Some genotypes (especially PTPN11, SOS1, RIT1) may carry increased risk of malignancies (especially juvenile myelomonocytic leukemia, JMML); vigilance is needed for persistent fever, hepatosplenomegaly, and blood count abnormalities. Adults need attention to fertility (females usually can conceive naturally; males with cryptorchidism may have impaired fertility), endocrine issues (hypothyroidism, insulin resistance), and mental health.

Fertility and Family

Noonan syndrome is inherited in an autosomal dominant pattern. If one parent is affected, offspring have a 50% transmission risk. Approximately 30-50% are sporadic cases (de novo mutations), in which case parental recurrence risk is low but germline mosaicism should be considered. Prenatal genetic testing or preimplantation genetic testing (PGT) can reduce recurrence risk.

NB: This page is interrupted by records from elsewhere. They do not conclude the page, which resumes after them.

(* ===== verification/PollerExamples.v ===== *)
(** The poller's theorems at concrete inputs: a poller over the demo chains, before and
    after a fork. *)

From S2P Require Import Prelude GoErrors Types Externals SortedSet EthClient Batch BlockTracker PollUtils.
From S2P Require Import PollPolicy Poller PollerSpec PollRun PollHonest DemoChain PollerProps PollerMemory PollerFailures.

(** * Definitions *)

(** A fast poller that has polled blocks 1 to 15 of the old chain. *)
Definition demo_p1 : poller MapSet :=
  match demo_poll (demo_poller true PolicyFast) demo_old 1 15 with
  | Ret (p, _) => p
  | _ => demo_poller true PolicyFast
  end.

(** The result of its next poll, of blocks 1 to 16 of the new chain. *)
Definition demo_res : PollerResult :=
  match demo_poll demo_p1 demo_new 1 16 with
  | Ret (_, (Some r, _)) => r
  | _ => new_PollerResult
  end.

Definition demo_query (to : Z) : FilterQuery := filter_query 1 to None None.

(** * Lemmas *)

Lemma demo_range to : (1 ≤ to < 100)%Z → range_ok 1 to.
Proof. unfold range_ok. lia. Qed.

Lemma demo_policies pol : pol = PolicyFast ∨ pol = PolicyNormal ∨ pol = PolicyExpensive → policy_ok pol.
Proof. unfold policy_ok, PolicyFast, PolicyNormal, PolicyExpensive. lia. Qed.

Lemma demo_p1_ok : poller_wf demo_p1 ∧ is_Some (tracker demo_p1) ∧ policy demo_p1 = PolicyFast ∧
  addresses demo_p1 = None ∧ topics demo_p1 = None.
Proof.
  destruct (Poll_reference _ _ _ (demo_honest demo_old) true (demo_poller true PolicyFast)
    demo_old 1 15) as (p' & c' & Hp & _ & Hwf & Htr & _ & (Ha & Ht & Hpol & _) & _);
    [done|apply New_wf|apply demo_range; lia|lia|apply demo_policies; auto|left; by eexists|].
  assert (demo_p1 = p') as -> by (unfold demo_p1, demo_poll; by rewrite Hp).
  split; [done|]. rewrite Ha, Ht, Hpol, Htr. split; [by eexists|done].
Qed.

Lemma demo_run : ∃ p' c' err, Poll true demo_p1 demo_new 1 16 = Ret (p', c', (Some demo_res, err)).
Proof.
  destruct demo_p1_ok as (Hwf & Htr & Hpol & Ha & Ht).
  destruct (Poll_reference _ _ _ (demo_honest demo_new) true demo_p1 demo_new 1 16)
    as (p' & c' & Hp & _); [done|done|apply demo_range; lia|lia|rewrite Hpol; apply demo_policies; auto|by left|].
  eexists p', c', _. rewrite Hp. unfold demo_res, demo_poll. by rewrite Hp.
Qed.

Lemma demo_p1_logs : no_empty_known demo_p1.
Proof.
  intros n b Hn Hb.
  assert (known_of demo_p1 n = snd <$> (sortedSet (default newTracker (tracker demo_p1)) :
    gmap string (Z * Block)) !! FormatUint n) as Hk.
  { unfold known_of. destruct demo_p1_ok as (_ & [t Ht] & _). rewrite Ht. simpl.
    by rewrite getTrackerBlock_view. }
  rewrite Hk in Hb. apply fmap_Some in Hb as ([sc b'] & Hl & ->).
  apply elem_of_map_to_list in Hl. revert Hl.
  set (l := map_to_list _). assert (Forall (λ kv : string * (Z * Block), Logs kv.2.2 ≠ []) l) as Hall.
  { subst l. vm_compute. repeat constructor; done. }
  rewrite Forall_forall in Hall. intros Hl. apply (Hall _ Hl).
Qed.

(** * Witnesses *)

Lemma Poll_refines_reference_witness :
  ∃ p' c', Poll true demo_p1 demo_new 1 16 = Ret (p', c',
    (Some (spec_result demo_p1 (demo_header demo_new) (demo_logs demo_new (demo_query 16)) 1 16),
     spec_error demo_p1 (demo_header demo_new) (demo_logs demo_new (demo_query 16)) 1)).
Proof.
  destruct demo_p1_ok as (Hwf & Htr & Hpol & Ha & Ht).
  destruct (Poll_refines_reference (λ _, True) (eq demo_new) (demo_logs demo_new) (demo_header demo_new)
    true demo_p1 demo_new 1 16) as (p' & c' & Hp & _);
    [apply demo_honest|done|done|done|apply demo_range; lia|lia
    |rewrite Hpol; apply demo_policies; auto|by left|].
  exists p', c'. rewrite Ha, Ht in Hp. exact Hp.
Defined.

Lemma Poll_reports_once_witness :
  ∃ p1 c1 r p2 c2 res, Poll true demo_p1 demo_new 1 16 = Ret (p1, c1, r) ∧
    Poll false p1 c1 1 16 = Ret (p2, c2, (Some res, None)) ∧ ReorgedBlocks res = [] ∧
    LastGood res = 16%Z.
Proof.
  destruct demo_p1_ok as (Hwf & Htr & Hpol & Ha & Ht).
  destruct demo_run as (p1 & c1 & err & Hp).
  destruct (Poll_reports_once (eq demo_new) (demo_logs demo_new) (demo_header demo_new)
    true false demo_p1 p1 demo_new c1 1 16 (Some demo_res, err))
    as (p2 & c2 & res & H2 & Hr & Hl);
    [apply demo_honest|done|done|apply demo_range; lia|lia
    |rewrite Hpol; apply demo_policies; auto|done|exact Hp|].
  exists p1, c1, (Some demo_res, err), p2, c2, res. by split_and!.
Defined.

Lemma Poll_reorged_iff_witness :
  (∀ b, b ∈ ReorgedBlocks demo_res ↔
    ∃ n g, (1 ≤ n ≤ 16)%Z ∧ remembered demo_p1 n = Some b ∧
      g ∈ GoodBlocks demo_res ∧ Number g = n ∧ same_block b g = false) ∧
  Number <$> ReorgedBlocks demo_res = [12%Z].
Proof.
  split; [|vm_compute; reflexivity].
  destruct demo_p1_ok as (Hwf & _). destruct demo_run as (p1 & c1 & err & Hp). intros b.
  apply (Poll_reorged_iff true demo_p1 p1 demo_new c1 1 16 demo_res err b);
    [exact Hwf|apply demo_range; lia|exact Hp].
Defined.

Lemma Poll_blocks_in_order_witness :
  (∃ logs c1 c2,
    FilterLogs c1 (filter_query 1 16 (addresses demo_p1) (topics demo_p1)) =
      Ret (c2 : DemoChain, (logs, None)) ∧
    Number <$> GoodBlocks demo_res =
      filter (reported (remembered demo_p1) logs (expensive demo_p1)) (block_range 1 16) ∧
    (Number <$> ReorgedBlocks demo_res) `sublist_of` (Number <$> GoodBlocks demo_res)) ∧
  Number <$> GoodBlocks demo_res = [9; 12; 14]%Z.
Proof.
  split; [|vm_compute; reflexivity].
  destruct demo_p1_ok as (Hwf & _). destruct demo_run as (p1 & c1 & err & Hp).
  apply (Poll_blocks_in_order true demo_p1 p1 demo_new c1 1 16 demo_res err);
    [exact Hwf|apply demo_range; lia|exact Hp].
Defined.

Lemma Poll_good_logs_witness :
  ∃ logs c1 c2,
    FilterLogs c1 (filter_query 1 16 (addresses demo_p1) (topics demo_p1)) =
      Ret (c2 : DemoChain, (logs, None)) ∧
    (∀ g, g ∈ GoodBlocks demo_res →
       Logs g = logs_at (Number g) logs ∧ ∀ l, l ∈ Logs g → log_BlockHash l = BHash g) ∧
    (∀ l, l ∈ logs → (1 ≤ log_BlockNumber l ≤ 16)%Z →
       ∃ g, g ∈ GoodBlocks demo_res ∧ Number g = log_BlockNumber l ∧ l ∈ Logs g).
Proof.
  destruct demo_p1_ok as (Hwf & _). destruct demo_run as (p1 & c1 & err & Hp).
  apply (Poll_good_logs true demo_p1 p1 demo_new c1 1 16 demo_res err);
    [exact Hwf|apply demo_range; lia|exact Hp].
Defined.


Lemma Poll_error_atomic_witness :
  ∃ p1 c1 err, Poll true demo_p1 demo_new 1 16 = Ret (p1, c1, (Some demo_res, err)) ∧
    if doReorg demo_p1 && bool_decide (1%Z ∈ Number <$> ReorgedBlocks demo_res)
    then errors_Is err ErrFromBlockReorged = true else err = None.
Proof.
  destruct demo_p1_ok as (Hwf & _). destruct demo_run as (p1 & c1 & err & Hp).
  exists p1, c1, err. split; [exact Hp|].
  apply (Poll_error_atomic true demo_p1 p1 demo_new c1 1 16 (Some demo_res) err);
    [exact Hwf|apply demo_range; lia|lia|exact Hp].
Defined.

Lemma Poll_fast_remembers_logs_witness :
  ∃ p1 c1 r, Poll true demo_p1 demo_new 1 16 = Ret (p1, c1, r) ∧ no_empty_known p1.
Proof.
  destruct demo_p1_ok as (Hwf & _ & Hpol & _). destruct demo_run as (p1 & c1 & err & Hp).
  exists p1, c1, (Some demo_res, err). split; [exact Hp|].
  apply (Poll_fast_remembers_logs true demo_p1 p1 demo_new c1 1 16 (Some demo_res, err));
    [exact Hwf|apply demo_range; lia|exact Hpol|exact demo_p1_logs|exact Hp].
Defined.

Lemma Poll_keeps_poller_witness :
  ∃ p1 c1 r, Poll true demo_p1 demo_new 1 16 = Ret (p1, c1, r) ∧ poller_wf p1 ∧
    doReorg p1 = doReorg demo_p1.
Proof.
  destruct demo_p1_ok as (Hwf & _). destruct demo_run as (p1 & c1 & err & Hp).
  exists p1, c1, (Some demo_res, err). split; [exact Hp|].
  destruct (Poll_keeps_poller true demo_p1 p1 demo_new c1 1 16 (Some demo_res, err))
    as (H1 & _ & H2); [exact Hwf|apply demo_range; lia|exact Hp|].
  split; [exact H1|]. injection H2. congruence.
Defined.

Lemma Poll_no_reorg_panics_witness :
  ∃ p1 c1 res, Poll true (demo_poller false PolicyFast) demo_old 1 15 =
      Ret (p1, c1, (Some res, None)) ∧ LastGood res = 15%Z ∧
    ∀ from' to', Poll true p1 c1 from' to' = Panic nil_tracker.
Proof.
  apply (Poll_no_reorg_panics (eq demo_old) (demo_logs demo_old) (demo_header demo_old));
    [apply demo_honest|done|apply demo_range; lia|lia|apply demo_policies; auto|done|done].
Defined.

Lemma Poll_from_zero_diverges_witness :
  Poll true (demo_poller true PolicyFast) demo_old 0 15 = Diverge.
Proof.
  apply (Poll_from_zero_diverges (eq demo_old) (demo_logs demo_old) (demo_header demo_old));
    [apply demo_honest|done|apply New_wf|apply demo_policies; auto|by eexists|lia].
Defined.

Lemma Poll_inconsistent_logs_witness :
  ∃ p' err, Poll true (demo_poller true PolicyFast) mkSplit 1 15 =
      Ret (p', mkSplit, (None, Some err)) ∧ error_is err ErrChainIsReorging = true.
Proof.
  destruct (Poll_inconsistent_logs true (demo_poller true PolicyFast) mkSplit mkSplit 1 15
    [mkLog 1 [] [] 5 0 50; mkLog 1 [] [] 5 1 51]) as (p' & err & Hp & He & _);
    [apply New_wf|left; by eexists|done|done| |exists p', err; split; [exact Hp|exact He]].
  intros Hc. specialize (Hc (mkLog 1 [] [] 5 0 50) (mkLog 1 [] [] 5 1 51)). simpl in Hc.
  assert (50 = 51)%Z as [=] by (apply Hc; set_solver).
Defined.

Lemma SetDoReorg_spec_witness :
  ∃ p', SetDoReorg demo_p1 false = Ret p' ∧ doReorg p' = false ∧ ∀ n, known_of p' n = None.
Proof.
  destruct demo_p1_ok as (Hwf & Htr & _).
  destruct (SetDoReorg_spec demo_p1 false) as (p' & Hs & _ & _ & Hd & _ & _ & Hk);
    [exact Hwf|vm_compute; reflexivity|].
  exists p'. split; [exact Hs|]. split; [exact Hd|]. apply Hk. vm_compute. discriminate.
Defined.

Female patients usually have normal fertility, but cardiac load increases during pregnancy, requiring close cardiology monitoring. Male patients may have impaired fertility due to cryptorchidism and possible spermatogenic defects. Genetic counseling is very important for all family members.

When to Seek Urgent Care

Seek immediate care for: severe breathing difficulty or cyanosis (suggesting worsening cardiac disease), unexplained persistent fever with hepatosplenomegaly (alert for malignancies such as JMML), severe uncontrollable bleeding, seizures, or altered consciousness.

Prognosis

Most patients have a normal lifespan, but severe heart disease and malignancies can affect prognosis. Early multidisciplinary management significantly improves quality of life.